Pantau - Aktivitas pertambangan di kawasan Batu Hijau, Kabupaten Sumbawa Barat, Nusa Tenggara Barat, mengintegrasikan proses penambangan dengan pengolahan dan pemurnian mineral untuk menghasilkan produk bernilai ekonomi lebih tinggi.
Material hasil tambang diangkut menggunakan truk jungkit berukuran besar dari dasar open pit atau tambang terbuka menuju fasilitas pengolahan dan pemurnian.
Keberadaan fasilitas smelter yang berdekatan dengan sumber deposit mineral juga ditujukan untuk menekan biaya transportasi bahan baku.

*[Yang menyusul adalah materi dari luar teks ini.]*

Lemma countTokensWithLlama_cache (text : string) (w : World) :
  tiktokenCache (snd (countTokensWithLlama text w)) = tiktokenCache w.
Proof.
  unfold countTokensWithLlama, llama_encode. run.
  destruct (performance_now P (ext w)) as [start x0]. run.
  pose proof (loadLlamaTokenizer_cache (set_ext x0 w)) as C.
  destruct (loadLlamaTokenizer (set_ext x0 w)) as [[tk|e] w1];
    [destruct (encode P (llama_encoding tk) text) as [raw|e];
     cbn [res_bind];
     [destruct (normalizeEncodeResult_ok raw) as [l ->]|]|];
    now destruct (performance_now P (ext w1)) as [t x1].
Qed.

Lemma nowMs_cache_inv (w : World) : cache_inv w -> cache_inv (snd (nowMs w)).
Proof.
  apply cache_inv_same. run.
  now destruct (performance_now P (ext w)).
Qed.

Lemma run_strategy_cache_inv (s : Strategy) (text : string) (w : World) :
  cache_inv w -> cache_inv (snd (run_strategy s text w)).
Proof.
  intros H. destruct s as [m|]; cbn [run_strategy].
  - apply (cache_inv_same (snd (loadTiktoken m (snd (nowMs w))))).
    + apply countTokensWithTiktoken_cache.
    + now apply loadTiktoken_cache_inv, nowMs_cache_inv.
  - apply (cache_inv_same w); [apply countTokensWithLlama_cache|exact H].
Qed.

Lemma countTokensAuto_cache_inv (text m : string) (w : World) :
  cache_inv w -> cache_inv (snd (countTokensAuto text m w)).
Proof.
  intros H.
  destruct (dispatch_total m) as [s D].
  destruct (run_strategy_returns s text (snd (nowMs w))) as [res [w1 R]].
  pose proof (run_strategy_cache_inv s text _ (nowMs_cache_inv _ H)) as I.
  rewrite R in I. cbn [snd] in I.
  assert (tiktokenCache (snd (countTokensAuto text m w)) = tiktokenCache w1)
    as E; [|now apply (cache_inv_same _ _ E)].
  unfold countTokensAuto. revert R. run.
  destruct (performance_now P (ext w)) as [start x0]. run.
  change OPENAI_PREFIXES with openai_family.
  change LLAMA_PREFIXES with llama_family.
  rewrite (dispatch_branch _ _ text D).
  intros ->. now destruct (performance_now P (ext w1)).
Qed.

Lemma countChatTokens_cache
    (messages : list ChatMessage) (m : option string) (w : World) :
  snd (countChatTokens messages m w) =
  snd (loadTiktoken (default_arg "gpt-4" m) w).
Proof.
  unfold countChatTokens. run.
  now destruct (loadTiktoken (default_arg "gpt-4" m) w) as [[h|e] w1].
Qed.

Lemma assertEncodeDecodeRoundtrip_cache
    (text : string) (m : option string) (w : World) :
  snd (assertEncodeDecodeRoundtrip text m w) =
  snd (loadTiktoken (default_arg "gpt-4" m) w).
Proof.
  unfold assertEncodeDecodeRoundtrip. run.
  destruct (loadTiktoken (default_arg "gpt-4" m) w) as [[h|e] w1];
    [|reflexivity].
  destruct (encode P h text) as [raw|e]; [|reflexivity].
  destruct (normalizeEncodeResult raw) as [arr|e]; [|reflexivity].
  destruct (Uint32Array_new (ToNumber P) arr) as [u|e]; [|reflexivity].
  destruct (decode P h u) as [d|e]; [|reflexivity].
  now destruct (normalizeDecodeResult (utf8_decode P) (String_of P) d).
Qed.
Lemma encodeHashToBase64_inj h h' :
  encodeHashToBase64 h = encodeHashToBase64 h' → h = h'.
Proof. unfold encodeHashToBase64. by intros Heq%app_inv_head%fromUint8Array_inj. Qed.

Lemma cellIdToString_inj c c' : cellIdToString c = cellIdToString c' → c = c'.
Proof.
  destruct c as [d a], c' as [d' a']. unfold cellIdToString. simpl fst. simpl snd.
  change (?x ++ [colon] ++ ?y) with (x ++ colon :: y). intros Heq.
  apply (f_equal (splitOn colon)) in Heq.
  rewrite !(SecretsFacts.splitOn_app _ _ _ (RegistryFacts.encodeHashToBase64_no_colon _)),
    !(SecretsFacts.splitOn_without _ _ (RegistryFacts.encodeHashToBase64_no_colon _))
    in Heq.
  revert Heq. intros [= Hd Ha]. f_equal; by apply fromUint8Array_inj.
Qed.

(** X11.  The string form of a cell id names one cell: two cell ids have
    the same string exactly when they are the same, and the bytes of each
    hash can be read back from its [encodeHashToBase64] form with the
    URL-safe alphabet, without the leading [u]. *)
Theorem cellIdToString_names_one_cell :
  (∀ c c' : CellId, cellIdToString c = cellIdToString c' ↔ c = c')
  ∧ (∀ h h' : list byte, encodeHashToBase64 h = encodeHashToBase64 h' ↔ h = h')
  ∧ (∀ h : list byte,
       ∃ s, encodeHashToBase64 h = js "u" ++ s ∧ bytesOfUrl s = List.map Byte.to_N h).
Proof.
  split; [|split].
  - intros c c'. split; [apply cellIdToString_inj|by intros ->].
  - intros h h'. split; [apply encodeHashToBase64_inj|by intros ->].
  - intros h. exists (fromUint8Array h). split; [done|].
    apply bytesOfUrl_fromUint8Array.
Qed.
Lemma returned_error_tells_outcome_witness :
  exists st st' new,
    exec always_200 (Get_params "http://h/") [Work 1; Work 1]
         (Client_Get five_at_once "http://h/") = Some st /\
    step always_200 (Get_params "http://h/") (Recv 1) st = Some st' /\
    returned st' = Some (Some (mkResponse "200 OK" 200), None) /\
    ErrLog (client st') = ErrLog five_at_once ++ new /\
    entries_of 1 new = [] /\
    SuccessReqNum (client st') = 1 /\ SuccessRetryNum (client st') = 0.
Proof.
  destruct (exec always_200 (Get_params "http://h/") [Work 1; Work 1]
              (Client_Get five_at_once "http://h/"))
    as [st|] eqn:Hex; [|by vm_compute in Hex].
  destruct (step always_200 (Get_params "http://h/") (Recv 1) st)
    as [st'|] eqn:Hst;
    [|by vm_compute in Hex; injection Hex as <-; vm_compute in Hst].
  destruct (returned_error_tells_outcome always_200 five_at_once
              (Get_params "http://h/") _ st st' 1%nat
              eq_refl ltac:(simpl; lia) Hex Hst)
    as (new & m & Hlog & Hent & Hcase).
  exists st, st', new. split; [done|]. split; [done|].
  vm_compute in Hex. injection Hex as <-.
  vm_compute in Hst. injection Hst as <-.
  split; [reflexivity|]. split; [exact Hlog|]. split; [|split; reflexivity].
  destruct Hcase as [(r & _ & _ & _ & _ & _ & Hm)|(resp & e & [=] & _)].
  assert (m = 0%nat) as -> by (simpl in Hm; lia).
  exact (Hent eq_refl).
Defined.

(** ** A transport that never fails *)

Section AlwaysSucceeds.

Variable w : World.
Variable p : params.
Hypothesis Hknown : known_method (p_method p) = true.
Hypothesis Hgood : always_succeeds w p.

Lemma always_succeeds_verdict n i resp err :
  exists r, transport w (attempt_of p n i) = Returned r /\
            StatusCode r < 400 /\
            classify (route w p n i resp err) = Success r.
Proof.
  destruct (Hgood n i) as (r & Ht & Hs). exists r.
  split; [done|]. split; [done|].
  rewrite (route_known w p _ _ _ _ Hknown), Ht. simpl.
  by destruct (Z.ltb_spec (StatusCode r) 400); [|lia].
Qed.
(** * ThePit: task lifecycle, escrow accounting, disputes and reputation

    A shallow embedding of the marketplace core of ThePit:
    - [src/utils/sanitize.js]      input sanitisers,
    - [src/db/index.js]            the tables,
    - [src/reputation.js]          reputation events, badges, notifications,
    - [src/routes/transactions.js] [recordTransaction],
    - [src/routes/tasks.js]        create / claim / submit / validate / abandon / cancel,
    - [src/routes/disputes.js]     raise / resolve.

    The SQLite database is an explicit record of tables; every route
    handler is a state transformer over it.  A handler of the source is
    synchronous from its first statement to its response, so under the
    run-to-completion scheduling of the JavaScript event loop concurrent
    requests are executed one whole handler after the other, in some order.

    The fields of a request have the types that the routes document: a text
    is a string or absent, a number is an integer ([jsval] where the route
    parses or tests the field itself).  A field of another JSON type, such
    as an object where a reason is expected, is not a request of this
    development.  Strings are sequences of bytes: on ASCII text a byte is a
    character and a UTF-16 code unit, and white space, letter case and
    lengths are those of JavaScript and of SQLite; statements that depend
    on this are made for ASCII strings. *)

From Stdlib Require Import ZArith QArith Qminmax Qabs String Ascii List Lia.
From Stdlib Require PrimInt63 PrimFloat.
From stdpp Require Import gmap strings list fin_maps pretty.
Import ListNotations.

Local Open Scope string_scope.
Local Open Scope Z_scope.

(** ** JavaScript values and coercions used by the handlers *)

Module Js.

(** The JSON values a request body field can hold.  [JNum n] is the
    number that [JSON.parse] reads from the integer [n] written in the
    body: the binary64 number nearest to [n]. *)
Inductive jsval :=
| JUndefined
| JNull
| JBool (b : bool)
| JNum (n : Z)
| JStr (s : string).

(** ToBoolean. *)
Definition truthy (v : jsval) : bool :=
  match v with
  | JUndefined | JNull => false
  | JBool b => b
  | JNum n => negb (n =? 0)
  | JStr s => negb (String.eqb s "")
  end.

(** [o || null] on an optional string: the empty string is falsy. *)
Definition str_or_null (o : option string) : option string :=
  match o with
  | Some s => if String.eqb s "" then None else Some s
  | None => None
  end.

(** [o || d] on an optional string. *)
Definition str_or (o : option string) (d : string) : string :=
  match str_or_null o with Some s => s | None => d end.

(** The white space that [String.prototype.trim] and [parseInt] skip, as
    far as it lies in ASCII. *)
Definition is_space (c : ascii) : bool :=
  let n := nat_of_ascii c in
  ((9 <=? n) && (n <=? 13) || (n =? 32))%nat.

Definition digit_of (c : ascii) : option Z :=
  let n := Z.of_nat (nat_of_ascii c) in
  if (48 <=? n) && (n <=? 57) then Some (n - 48) else None.

Fixpoint skip_spaces (s : string) : string :=
  match s with
  | String c r => if is_space c then skip_spaces r else s
  | EmptyString => s
  end.

(** Longest prefix of decimal digits, read left to right; [None] when the
    string does not start with a digit. *)
Fixpoint digits_from (acc : option Z) (s : string) : option Z :=
  match s with
  | String c r =>
      match digit_of c with
      | Some d => digits_from (Some (10 * default 0 acc + d)) r
      | None => acc
      end
  | EmptyString => acc
  end.

(** Infinity, written as the first integer above every binary64 number;
    the handlers only compare and clamp what they parse. *)
Definition infinity : Z := 2 ^ 1024.

(** The binary64 number nearest to an integer, ties to even; the integers
    below 2^53 are numbers themselves, and from [2^1024 - 2^970] on the
    nearest number is Infinity. *)
Definition to_double (n : Z) : Z :=
  let a := Z.abs n in
  if a <? 9007199254740992 then n
  else
    let e := Z.log2 a - 52 in
    let q := Z.shiftr a e in
    let r := a - Z.shiftl q e in
    let half := Z.shiftl 1 (e - 1) in
    let q' := if (half <? r) || ((r =? half) && Z.odd q) then q + 1 else q in
    let d := Z.shiftl q' e in
    Z.sgn n * (if d <? infinity then d else infinity).

(** The number of decimal digits of a positive integer below 10^fuel. *)
Fixpoint digits10 (fuel : nat) (a : Z) : Z :=
  match fuel with
  | S f => if a <? 10 then 1 else 1 + digits10 f (a / 10)
  | O => 0
  end.

(** [Number::toString] picks the fewest digits [s], [k] of them, such that
    [s * 10^(n-k)] reads back as the number, and among those the nearest
    to it (the even [s] on a tie); 17 digits always do.  [shortest] is
    that decimal for a positive integral number [a]: with [k] digits the
    candidates are [a] cut after [k] digits and the next above. *)
Fixpoint shortest (fuel : nat) (k : Z) (a : Z) : Z :=
  match fuel with
  | S f =>
      let u := 10 ^ (digits10 400 a - k) in
      let lo := a / u * u in
      let hi := lo + u in
      let fits_lo := to_double lo =? a in
      let fits_hi := to_double hi =? a in
      if fits_lo && fits_hi then
        if a - lo <? hi - a then lo
        else if hi - a <? a - lo then hi
        else if Z.even (a / u) then lo else hi
      else if fits_lo then lo
      else if fits_hi then hi
      else shortest f (k + 1) a
  | O => a
  end.

(** [parseInt(String(d), 10)] for a number [d]: below 10^21 the digits of
    [String(d)] read back as [d]; from 10^21 on [String(d)] has an
    exponent, as in 1e+21, and [parseInt] stops after its first digit;
    and [parseInt] of the text Infinity is NaN. *)
Definition parseInt_number (d : Z) : option Z :=
  let a := Z.abs d in
  if a <? 1000000000000000000000 then Some d
  else if infinity <=? a then None
  else
    let c := shortest 17 1 a in
    Some (Z.sgn d * (c / 10 ^ (digits10 400 c - 1))).

(** [parseInt(v, 10)]; [None] is NaN.  The digits of a string are read
    exactly and the result is the nearest number. *)
Definition parseInt (v : jsval) : option Z :=
  match v with
  | JNum n => parseInt_number (to_double n)
  | JStr s =>
      to_double <$>
      match skip_spaces s with
      | String "-" r => Z.opp <$> digits_from None r
      | String "+" r => digits_from None r
      | r => digits_from None r
      end
  | JUndefined | JNull | JBool _ => None
  end.

End Js.
Export Js.

(** ** src/utils/sanitize.js *)

Module Sanitize.

Definition htmlEntities (c : ascii) : option string :=
  if Ascii.eqb c "&" then Some "&amp;"
  else if Ascii.eqb c "<" then Some "&lt;"
  else if Ascii.eqb c ">" then Some "&gt;"
  else if Ascii.eqb c (ascii_of_nat 34) then Some "&quot;"
  else if Ascii.eqb c "'" then Some "&#x27;"
  else if Ascii.eqb c "/" then Some "&#x2F;"
  else if Ascii.eqb c "`" then Some "&#x60;"
  else if Ascii.eqb c "=" then Some "&#x3D;"
  else None.

Fixpoint escapeHtml (s : string) : string :=
  match s with
  | String c r =>
      match htmlEntities c with
      | Some e => (e ++ escapeHtml r)%string
      | None => String c (escapeHtml r)
      end
  | EmptyString => EmptyString
  end.

Fixpoint remove_nul (s : string) : string :=
  match s with
  | String c r => if Ascii.eqb c zero then remove_nul r else String c (remove_nul r)
  | EmptyString => EmptyString
  end.

Fixpoint all_space (s : string) : bool :=
  match s with
  | String c r => is_space c && all_space r
  | EmptyString => true
  end.

Fixpoint trim_right (s : string) : string :=
  match s with
  | String c r => if all_space s then EmptyString else String c (trim_right r)
  | EmptyString => EmptyString
  end.

Definition trim (s : string) : string := trim_right (skip_spaces s).

(** [s.substring(0, n)]; the length is counted in characters. *)
Fixpoint substring0 (n : N) (s : string) : string :=
  match s with
  | String c r => if (n =? 0)%N then EmptyString else String c (substring0 (N.pred n) r)
  | EmptyString => EmptyString
  end.

Fixpoint length_N (s : string) : N :=
  match s with
  | String _ r => N.succ (length_N r)
  | EmptyString => 0%N
  end.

Konsentrat di fasilitas smelter menjalani proses penghancuran sebelum dilebur dalam tungku bersuhu sangat tinggi hingga menjadi logam cair.
Logam tersebut kemudian melalui proses pemurnian tambahan untuk menghilangkan impuritas dan menghasilkan beragam produk turunan bernilai ekonomi tinggi.
Hasil pengolahan mineral tidak lagi berhenti pada konsentrat, tetapi dapat menjadi katoda tembaga, berbagai logam mulia, hingga asam sulfat.
Produk hasil hilirisasi itu selanjutnya dapat dimanfaatkan untuk kebutuhan industri manufaktur, konstruksi, komponen elektronik, infrastruktur, kesehatan, dan kegiatan ekonomi lainnya.
PT Amman Mineral Nusa Tenggara (AMNT) menjalankan kegiatan pertambangan di kawasan Batu Hijau dan Elang dengan smelter sebagai bagian dari rantai nilai hilirisasi mineral.
Fasilitas pengolahan dan pemurnian tersebut memiliki kapasitas desain mencapai 900 ribu ton konsentrat tembaga per tahun.
Pengoperasian smelter AMNT belum sepenuhnya berjalan mulus karena fasilitas tersebut menghadapi sejumlah kendala sejak memasuki tahap komisioning pada Juni 2024.
Hilirisasi melalui fasilitas tersebut menjadi bagian dari upaya mengolah dan memurnikan hasil tambang di dalam negeri sebelum produk mineral bergerak lebih jauh dalam rantai kegiatan ekonomi.